Association president Phil Taylor said the supply chain was already "chock-a-block" before the latest nationwide lockdown came into effect on August 17.
"The biggest concern is the disruption to the supply chain around international freight, and that will have some long-lasting legacy issues that will go beyond this current lockdown and will probably extend for the next 12 to 18 months, simply because it came at a time when the supply chain was really stretched," he said.
"It [the latest lockdown] has really exacerbated the problem," Taylor said.
"These are challenging times," he told the Herald.
Like most industries, forestry effectively stopped when the country went into level 4.
"To try and free up the supply chain we had a lot of ships waiting for cargo and that was a conscious strategy, and so of course this has thrown a complete spanner in the works," he said.
"It has caused some significant supply chain congestion and is going to lead to some significant additional costs - either for the ship owners or for the ship charterer, which are the forest owners."
Under level 4, harvesting was not allowed, but there a few exemptions for seedling planting.
Another was around being able to deliver cargo from off-wharf storage to the port to load ships that had already been committed to, with chartered party agreements and contracts signed.

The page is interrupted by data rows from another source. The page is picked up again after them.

(* ===== verification/PostgresPaging.v ===== *)
(** The pages that key set paging asks of Postgres are the pages the in-memory adapter cuts:
    whatever sorts, direction and last id, the query that [KeySetPagingClauseQueryApplier]
    builds selects the same rows. *)
From S2P Require Import Prelude Values Conversion Events Conditions Query MemoryQuery.
From S2P Require Import QueryTheory PostgresQuery PostgresQueryTheory.
From S2P Require Import PostgresConverters PostgresSql PostgresPages.

(** ** Pages *)
Section pages.
Context {D : Type} `{SqlLaws D}.
Implicit Types (r s : Row D) (m : Table D) (ss : list postgres.SortBy).

(** A table of rows with unique ids, the sorts of a query on it, with comparable keys, and
    conditions that hold of the rows [keep] selects. *)
Context (table : string) (T : Table D) (row_id : Row D -> string).
Context (Hid : forall r, r ∈ T -> dict_get r "id"%string = Some (sql_param (PStr (row_id r)))).
Context (Hunique : NoDup (row_id <$> T)).
Context (sorts : list postgres.SortBy) (keys : Row D -> list D).
Context (Hkeys : forall r, r ∈ T -> sort_keys sorts r = Some (keys r)).
Context (Hcmp : forall r s, r ∈ T -> s ∈ T -> comparable (keys r) (keys s)).
Context (conditions : list postgres.Condition) (keep : Row D -> bool).
Context (Hkeep : forall db r, r ∈ T ->
  forallb id <$> mapM (eval_condition db r) conditions = Some (keep r)).
Context (db : Database D) (Hdb : dict_get db table = Some T) (Hlast : table <> "last"%string).
Context (n : Z) (Hn : (0 <= n)%Z).

Definition paged_query : postgres.Query :=
  postgres.mkQuery [] None [star] [table] [] conditions sorts None None.

(** The keys of rows under the sorts followed by the id. *)
Definition row_keys r : list D := keys r ++ [sql_param (PStr (row_id r))].
Definition row_expressions : list postgres.Expression := expressions sorts ++ [id_column].

Lemma row_id_inj r s : r ∈ T -> s ∈ T -> row_id r = row_id s -> r = s.
Proof.
  intros (i & Hi)%list_elem_of_lookup (j & Hj)%list_elem_of_lookup E.
  assert (i = j) as ->; [|by simplify_eq].
  apply (NoDup_lookup (row_id <$> T) i j (row_id r)); [done|..]; rewrite list_lookup_fmap.
  - by rewrite Hi.
  - by rewrite Hj, E.
Qed.

Lemma ids_comparable r s :
  exists c, sql_compare (sql_param (PStr (row_id r))) (sql_param (PStr (row_id s))) = Some c.
Proof. destruct (compare_strings (row_id r) (row_id s)) as (c & Hc & _). by exists c. Qed.

Lemma row_keys_comparable r s : r ∈ T -> s ∈ T -> comparable (row_keys r) (row_keys s).
Proof.
  intros Hr Hs. apply Forall2_app; [by apply Hcmp|]. constructor; [|constructor].
  apply ids_comparable.
Qed.

Lemma row_expressions_keys r :
  r ∈ T -> mapM (eval_expression r) row_expressions = Some (row_keys r).
Proof.
  intros Hr. unfold row_expressions, expressions, row_keys. specialize (Hkeys r Hr).
  revert Hkeys. unfold sort_keys. generalize (keys r).
  induction sorts as [|x l IH]; cbn; intros ks.
  - intros [= <-]. by rewrite (Hid r Hr).
  - destruct (eval_expression r (postgres.sortby_expression x)); [|done]. cbn.
    destruct (mapM _ l) as [ks'|] eqn:E; [|done]. intros [= <-]. cbn.
    by rewrite (IH ks' eq_refl).
Qed.

(** Sorts on these expressions, whatever their directions. *)
Definition on_row_keys ss : Prop := expressions ss = row_expressions.

Lemma row_sort_keys ss r : on_row_keys ss -> r ∈ T -> sort_keys ss r = Some (row_keys r).
Proof.
  intros Hss Hr. rewrite <-(row_expressions_keys r Hr), <-Hss. unfold sort_keys, expressions.
  clear. induction ss as [|x l IH]; [done|]. cbn. by rewrite IH.
Qed.

Lemma on_row_keys_length ss r : on_row_keys ss -> r ∈ T -> length ss = length (row_keys r).
Proof.
  intros Hss Hr%(row_sort_keys ss); [|done]. apply length_mapM in Hr. done.
Qed.

Lemma row_keys_length r : r ∈ T -> length (row_keys r) = S (length sorts).
Proof.
  intros Hr%Hkeys. apply length_mapM in Hr. unfold row_keys. rewrite length_app. cbn. lia.
Qed.

(** The id decides, if nothing else does. *)
Lemma row_keys_separate ss : on_row_keys ss -> separates (before ss row_keys) T.
Proof.
  intros Hss r s Hr Hs Hrs Hsr. unfold before, keys_before in Hrs, Hsr.
  rewrite (keys_compare_opp _ (row_keys r) (row_keys s)) in Hsr by by apply row_keys_comparable.
  destruct (keys_compare _ (row_keys r) (row_keys s)) eqn:E; [|done|done].
  clear Hrs Hsr. apply row_id_inj; [done..|].
  pose proof (on_row_keys_length ss r Hss Hr) as Hl.
  pose proof (row_keys_length r Hr) as Hl'. pose proof (row_keys_length s Hs) as Hl''.
  destruct ss as [|x ss _] using rev_ind; [cbn in Hl; lia|].
  rewrite length_app, Hl' in Hl. unfold row_keys in *. rewrite length_app in Hl', Hl''.
  cbn in Hl, Hl', Hl''.
  rewrite fmap_app, keys_compare_app in E by (rewrite ?length_fmap; lia).
  destruct (keys_compare (direction_of <$> ss) (keys r) (keys s)); [|done|done].
  destruct (compare_strings (row_id r) (row_id s)) as (c & Hc & Heq). cbn in E.
  rewrite (order_compare_some _ _ _ _ Hc) in E. apply Heq.
  by destruct (direction_of x), c.
Qed.

Lemma on_row_keys_nonempty ss : on_row_keys ss -> ss <> [].
Proof. intros Hss ->. unfold on_row_keys, row_expressions in Hss. by destruct (expressions sorts). Qed.

(** The rows the query selects without paging, in the order of [ss]. *)
Definition selected ss : Table D := sort_stable (before ss row_keys) (List.filter keep T).

(** A page is cut from the rows [P] of these. *)
Lemma eval_page ss db' conditions' P :
  on_row_keys ss -> dict_get db' table = Some T ->
  (forall r, r ∈ T -> forallb id <$> mapM (eval_condition db' r) conditions' = Some (P r)) ->
  eval_query db' (postgres.mkQuery [] None [star] [table] [] (conditions ++ conditions') ss
    (Some n) None) =
  Some (take (Z.to_nat n) (List.filter P (selected ss))).
Proof.
  intros Hss Hdb' HP.
  assert (ordering_on (before ss row_keys) (fun r => r ∈ T)) as Hord
    by by apply before_order, row_keys_comparable.
  rewrite (eval_select T ss row_keys) with (keep := fun r => keep r && P r).
  - rewrite <-filter_twice. unfold selected. f_equal. f_equal.
    apply (sort_filter _ T Hord (row_keys_separate ss Hss)).
    intros r [Hr _]%elem_filter. done.
  - by apply on_row_keys_nonempty.
  - intros r. by apply row_sort_keys.
  - apply row_keys_comparable.
  - by apply row_keys_separate.
  - done.
  - done.
  - intros r Hr. specialize (Hkeep db' r Hr). specialize (HP r Hr). revert Hkeep HP.
    rewrite mapM_app. destruct (mapM (eval_condition db' r) conditions) as [l1|]; [|done].
    destruct (mapM (eval_condition db' r) conditions') as [l2|]; [|done].
    cbn. intros [= <-] [= <-]. by rewrite forallb_app.
Qed.

(** *** The record a page starts after *)
Section last_record.
Context (last : Row D) (Hin : last ∈ T).

Definition last_row : Row D := zip (output_name <$> row_expressions) (row_keys last).
Definition last_db : Database D := ("last"%string, [last_row]) :: db.

Lemma last_db_table : dict_get last_db table = Some T.
Proof. cbn. by rewrite decide_False. Qed.

Lemma last_row_values : last_row.*2 = row_keys last.
Proof.
  unfold last_row. apply snd_zip. pose proof (row_expressions_keys last Hin) as Hl.
  apply length_mapM in Hl. rewrite length_fmap. lia.
Qed.

Lemma filter_row_id : List.filter (fun r => bool_decide (row_id r = row_id last)) T = [last].
Proof.
  clear Hid Hkeys Hcmp Hkeep Hdb. pose proof row_id_inj as Hinj.
  assert (NoDup T) as HT by by apply NoDup_fmap_1 in Hunique.
  apply list_elem_of_split in Hin as (T1 & T2 & ->).
  rewrite List.filter_app. cbn. rewrite bool_decide_true by done.
  assert (forall l, (forall r, r ∈ l -> r ∈ T1 ++ last :: T2 /\ r <> last) ->
    List.filter (fun r => bool_decide (row_id r = row_id last)) l = []) as Hnil.
  { intros l Hl. induction l as [|r l IH]; [done|]. cbn.
    destruct (Hl r) as [Hr Hne]; [constructor|]. rewrite bool_decide_false.
    - apply IH. intros r' Hr'. apply Hl. by constructor.
    - intros E. apply Hne. apply Hinj; [done| |done]. apply elem_of_app. right. constructor. }
  apply NoDup_app in HT as (HT1 & Hdis & HT2). apply NoDup_cons in HT2 as [Hnot HT2].
  rewrite !Hnil; [done|..].
  - intros r Hr. split; [apply elem_of_app; right; by constructor|]. by intros ->.
  - intros r Hr. split; [apply elem_of_app; by left|]. intros ->. apply (Hdis last Hr). constructor.
Qed.

Lemma project_columns r columns values :
  mapM (eval_expression r) columns = Some values ->
  project_row (postgres.to_result_target_or_star <$> (postgres.SelectExpression <$> columns)) r =
  Some (zip (output_name <$> columns) values).
Proof.
  intros Hv%mapM_Some_1. unfold project_row.
  rewrite (mapM_Some_2 (project_target r) _
    ((fun p => [p]) <$> zip (output_name <$> columns) values)).
  - cbn. f_equal. generalize (zip (output_name <$> columns) values). intros l.
    induction l as [|p l IH]; [done|]. cbn. by f_equal.
  - induction Hv as [|e v columns values He _ IH]; constructor; [|done]. cbn. by rewrite He.
Qed.

(** [SELECT row_expressions FROM table WHERE id = last_id LIMIT 1]. *)
Lemma eval_record_query :
  eval_query db (record_query (last_id_constant (Some (row_id last))) row_expressions table) =
  Some [last_row].
Proof.
  cbn [eval_query record_query postgres.limit postgres.where_ postgres.from_table postgres.select
    postgres.query app mapM mbind option_bind]. rewrite Hdb.
  cbn [mbind option_bind mret option_ret app]. rewrite product_single.
  rewrite (filter_rows_keep _ (fun r => bool_decide (row_id r = row_id last))).
  - rewrite filter_row_id. cbn [mbind option_bind mapM].
    rewrite (project_columns last _ (row_keys last)) by by apply row_expressions_keys.
    done.
  - intros r Hr. cbn. rewrite (Hid r Hr). cbn.
    destruct (compare_strings (row_id r) (row_id last)) as (c & Hc & Heq).
    change (PValue (VStr (row_id last))) with (PStr (row_id last)). rewrite Hc.
    cbn. f_equal. destruct c; cbn.
    + rewrite bool_decide_true; [done|]. by apply Heq.
    + rewrite bool_decide_false; [done|]. by intros ?%Heq.
    + rewrite bool_decide_false; [done|]. by intros ?%Heq.
Qed.

(** A query below the common table expression [last]. *)
Lemma eval_with_last u t f sub w o l k :
  eval_query db (with_last (Some (row_id last)) table row_expressions
    (postgres.mkQuery [] u t f sub w o l k)) =
  eval_query last_db (postgres.mkQuery [] u t f sub w o l k).
Proof.
  unfold with_last. cbn [postgres.with_query app eval_query]. rewrite eval_record_query.
  cbn [mbind option_bind]. done.
Qed.

(** *** Conditions on the rows after and before it *)
Definition after_op (d : postgres.SortDirection) : postgres.Operator :=
  match d with postgres.ASC => postgres.GREATER_THAN | postgres.DESC => postgres.LESS_THAN end.

Lemma eval_row_comparison op r :
  op = postgres.GREATER_THAN \/ op = postgres.LESS_THAN -> r ∈ T ->
  eval_condition last_db r (row_comparison_condition row_expressions op "last") =
  Some (match row_compare (row_keys r) (row_keys last) with
        | Some c => comparison_holds op c | None => false end).
Proof.
  intros Hop Hr. unfold row_comparison_condition.
  rewrite eval_compare by by destruct Hop as [->| ->].
  rewrite (eval_columns last_db r row_expressions (row_keys r)) by by apply row_expressions_keys.
  rewrite eval_operand_query, (eval_table last_db "last" [last_row]) by done.
  cbn [mbind option_bind]. rewrite last_row_values.
  assert (length (row_keys r) =? length (row_keys last) = true) as Hlen.
  { apply Nat.eqb_eq. by rewrite !row_keys_length. }
  destruct Hop as [->| ->]; cbn; by rewrite Hlen.
Qed.

Definition all_in (d : postgres.SortDirection) ss : Prop := Forall (fun x => direction_of x = d) ss.

Lemma uniform_compare d ss r s :
  on_row_keys ss -> all_in d ss -> r ∈ T -> s ∈ T ->
  exists c, row_compare (row_keys r) (row_keys s) = Some c /\
    keys_compare (direction_of <$> ss) (row_keys r) (row_keys s) =
    match d with postgres.ASC => c | postgres.DESC => CompOpp c end.
Proof.
  intros Hss Hd Hr Hs. apply keys_compare_uniform.
  - by apply row_keys_comparable.
  - rewrite length_fmap. by apply on_row_keys_length.
  - by apply Forall_fmap.
Qed.

Lemma eval_after d ss r :
  on_row_keys ss -> all_in d ss -> r ∈ T ->
  eval_condition last_db r (row_comparison_condition row_expressions (after_op d) "last") =
  Some (before ss row_keys last r).
Proof.
  intros Hss Hd Hr. rewrite eval_row_comparison by (done || destruct d; auto). f_equal.
  destruct (uniform_compare d ss r last Hss Hd Hr Hin) as (c & -> & Hk).
  unfold before, keys_before.
  rewrite (keys_compare_opp _ (row_keys r)), Hk by by apply row_keys_comparable.
  by destruct d, c.
Qed.

Lemma eval_before d ss r :
  on_row_keys ss -> all_in d ss -> r ∈ T ->
  eval_condition last_db r
    (row_comparison_condition row_expressions (after_op (postgres.reverse_direction d)) "last") =
  Some (before ss row_keys r last).
Proof.
  intros Hss Hd Hr. rewrite eval_row_comparison by (done || destruct d; auto). f_equal.
  destruct (uniform_compare d ss r last Hss Hd Hr Hin) as (c & -> & Hk).
  unfold before, keys_before. rewrite Hk. by destruct d, c.
Qed.

(** *** Reversed orders *)
Definition reversed ss ss' : Prop :=
  expressions ss' = expressions ss /\
  (direction_of <$> ss') = (postgres.reverse_direction ∘ direction_of) <$> ss.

Given the current supply chain disruptions in international freight, the latest lockdown was a major challenge for the industry and would continue to be one if the whole country goes back into level 4 lockdown again, Taylor said.
"You can deal with a week or two-week shutdown okay but it becomes challenging if it goes any longer than that.
"There are only so many of these [lockdowns] that the industry can sustain before people start saying that this is just too difficult," Taylor said.
Forestry can function at level 3, under strict protocols.
Under level 4 they were allowed to shift cargo that had been produced - logs that had been sitting in off-site storage or on skid sites in the forest - but forest owners were not allowed to harvest.
"The consequences of that have been and will be quite significant."
Since the 2020 lockdown there was a strong lift in log prices but a correspondingly very significant increase in freight costs, which partially offset those strong prices.
Prices started to soften just before the latest lockdown while the cost of freight continued to go up, so margins were squeezed.
The latest level 4 lockdowns has created additional pressure on margins and has further constrained the supply chain.
Log prices spiked higher last year in the aftermath of the first lockdown but prices were starting to softening just before New Zealand went in to level 4 this time.
Taylor said what while Covid is an important short-term issue for our industry, in the longer term, demand from the sector's biggest customer - China - was the most critical one.